Fine, journalism students rushing out to cover the news isn’t really news, but how and why they are doing it is news. Wayne believes that journalism in the future is going to be dominated by mobile devices and even hyper-local reporting (like what the Toronto International Film Festival is doing with Foursquare). The ability to be where the news is happening and start sending audio, video, images, and text, as the news is happening is what people expect now, so students need to learn how to do it and how to do it right. I think we all can agree that instantaneous news reporting can have huge pitfalls, so the Ryerson students have some tricks up their sleeves.
First is the backend to support them. Wayne explained that the awesome technology (Milestone/Droid) doesn’t help you very much if it’s a struggle to send content out into the cloud. To fix that, the class is using a public Posterous blog to gather material, OpenFile to create stories and a private PBWiki-powered back channel to discuss how things are going. The other aspect, and probably the more important one, is how the students are learning the new world of journalism.

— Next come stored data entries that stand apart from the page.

(** The agent touches a container only on a command that is not too old, whose arguments give it a valid
    name outside the monitor's own, whatever the server says, and only when actions are enabled and none
    is running. *)
Theorem agent_never_touches_the_monitor enabled busy fetched now_ms a :
  (poll docker enabled busy fetched now_ms).2 = Some a ->
  enabled = true /\ busy = false /\ validate_name (Action.name a) = inr tt /\
  is_reserved (Action.name a) = false /\
  exists commands c, fetched = inr commands /\ c ∈ commands /\ Wire.is_expired c now_ms = false /\
                     from_command c = inr a.
Proof.
  unfold poll. destruct enabled, busy; try done. simpl. destruct fetched as [e|commands]; [done|]. intros Hp.
  assert (exists c, c ∈ commands /\ Wire.is_expired c now_ms = false /\ from_command c = inr a) as (c & Hc & He & Hf).
  { induction commands as [|c commands IH]; [done|]. simpl in Hp. destruct (Wire.is_expired c now_ms) eqn:E.
    - destruct (poll_commands docker now_ms commands) as [rs act]. simpl in *. destruct (IH Hp) as (c' & ? & ? & ?).
      exists c'. split_and!; [by right|done..].
    - exists c. split_and!; [by left|done|]. unfold execute in Hp. destruct (from_command c) as [|act]; [done|].
      destruct (docker act) as [lines [err|]]; simpl in Hp; congruence. }
  split_and!; [done|done| | |by exists commands, c]; unfold from_command in Hf;
    destruct (arg_str c "name") as [name|]; try done; destruct (validate_name name) as [|[]] eqn:Ev; try done.
  - repeat (case_bool_decide; simplify_eq/=); done.
  - assert (Action.name a = name) as -> by (repeat (case_bool_decide; simplify_eq/=); done).
    unfold validate_name in Ev. destruct (_ || _); [done|]. unfold refuse_reserved in Ev. by destruct (is_reserved name).
Qed.

(** The excerpt of a journal may exceed the bound the protocol promises by two bytes. *)
Lemma excerpt_length lines : (String.length (excerpt lines) <= RESULT_MAX_BYTES + 2)%nat.
Proof.
  unfold excerpt. set (text := join _ lines). destruct (_ <=? _)%nat eqn:E; [apply Nat.leb_le in E; lia|].
  apply Nat.leb_gt in E.
  destruct (skip_bytes_spec (String.length text - RESULT_MAX_BYTES + 1) text) as (lost & Ht & Hl).
  { unfold RESULT_MAX_BYTES, COMMAND_RESULT_MAX_BYTES in *. lia. }
  destruct (to_boundary_spec (skip_bytes (String.length text - RESULT_MAX_BYTES + 1) text)) as (back & Hb & _).
  apply (f_equal String.length) in Ht, Hb. rewrite string_length_app in Ht, Hb |- *.
  assert (String.length ellipsis = 3%nat) as -> by done.
  unfold RESULT_MAX_BYTES, COMMAND_RESULT_MAX_BYTES in *. lia.
Qed.
End commands.

(** A long journal comes out two bytes above the bound, and the server cuts it again. *)
Theorem long_journal_is_cut_twice :
  let journal := [string_map (fun _ => "a"%char) (hex_digits 5000 0)] in
  String.length (excerpt journal) = (COMMAND_RESULT_MAX_BYTES + 2)%nat /\
  truncate_result (excerpt journal) <> excerpt journal.
Proof. split; [vm_compute; reflexivity|]. vm_compute. discriminate. Qed.

(** ** From the interface to the container *)

Section journey.
Context {J : Json} {L : JsonLaws J} {C : Calendar}.

Lemma restart_writes e now id name by_ d :
  wf d ->
  wp (restart e now id name by_)
     (fun c d' => wf d' /\ commands d' = commands d ++ [c] /\ c_target c = id /\ c_kind c = CMD_CONTAINER_RESTART /\
                  to_text (object [("name", inl name)]) = Some (c_args c) /\ c_status c = CommandStatus.Queued /\
                  c_created c = now /\ Commands.validate_name name = None)
     (fun _ _ => True) d.
Proof using Type*.
  intros Hw. unfold restart, agent_target, ensure_commands_supported, checked_known_name, checked_name.
  repeat hstep; try done. apply (wp_for_interface _ _ _ (fun _ => True)).
  assert (names (object [("name", inl name)]) name) as Hn.
  { by apply names_object; [|apply NoDup_singleton|]. }
  eapply (wp_mono _ _ _ (fun _ d' => d' = d)); [by apply (enqueue_command_ok _ _ _ _ _ name)| |done].
  intros c d' (? & _ & ? & _ & _ & ? & ? & ? & _ & ? & _ & ?). done.
Qed.

Lemma status_of_row c d : wf d -> c ∈ commands d -> status_of (c_target c) (c_id c) d = Some (c_status c).
Proof.
  intros Hw Hc. destruct (status_of (c_target c) (c_id c) d) as [s|] eqn:E.
  - apply status_of_Some in E as (c' & Hc' & Hid & _ & <-). f_equal. f_equal.
    by apply (sorted_ids_inj (commands d)); [apply Hw|..].
  - exfalso. unfold status_of in E. apply fmap_None in E. rewrite find_map_None in E. specialize (E c Hc).
    by rewrite !Z.eqb_refl in E.
Qed.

At the beginning of the term Wayne had the students stake out a neighborhood coffee place (I’m going to assume good wifi and great coffee were must haves) where they would be essentially embedded for the term. They were tasked with learning the ins and outs of the community. What at the stories, what are the issues, what’s the news there. So after a short bit of lecture time, the students spend the rest of the six hour class in their coffee place working. There is a civic election coming up in Toronto, so that is certainly hot news. What better place to learn about grassroots issues than to be sitting in a coffee shop for several hours at a shot? That’s the kind of new story-telling and reporting the Wayne is going for. Not to mention the students really get a lesson in being mobile, working in a third place, and what digital life is all about.
Wayne is encouraging his students to look at narrative and story in a new way. The inverse pyramid isn’t as relevant any more when many of us consume our news in snippets gleaned from RSS, “river of news” and other aggregators. The students have to learn how to weave more aspects into a story it will, and can, be found in a more atomized way. His students are learning that they can enrich their stories by using the crowd instead of fighting it. The Ryerson class this term starts on Monday, but the Posterous site is ready now, you can check out similar sites from his classes at Western and last term at Ryerson.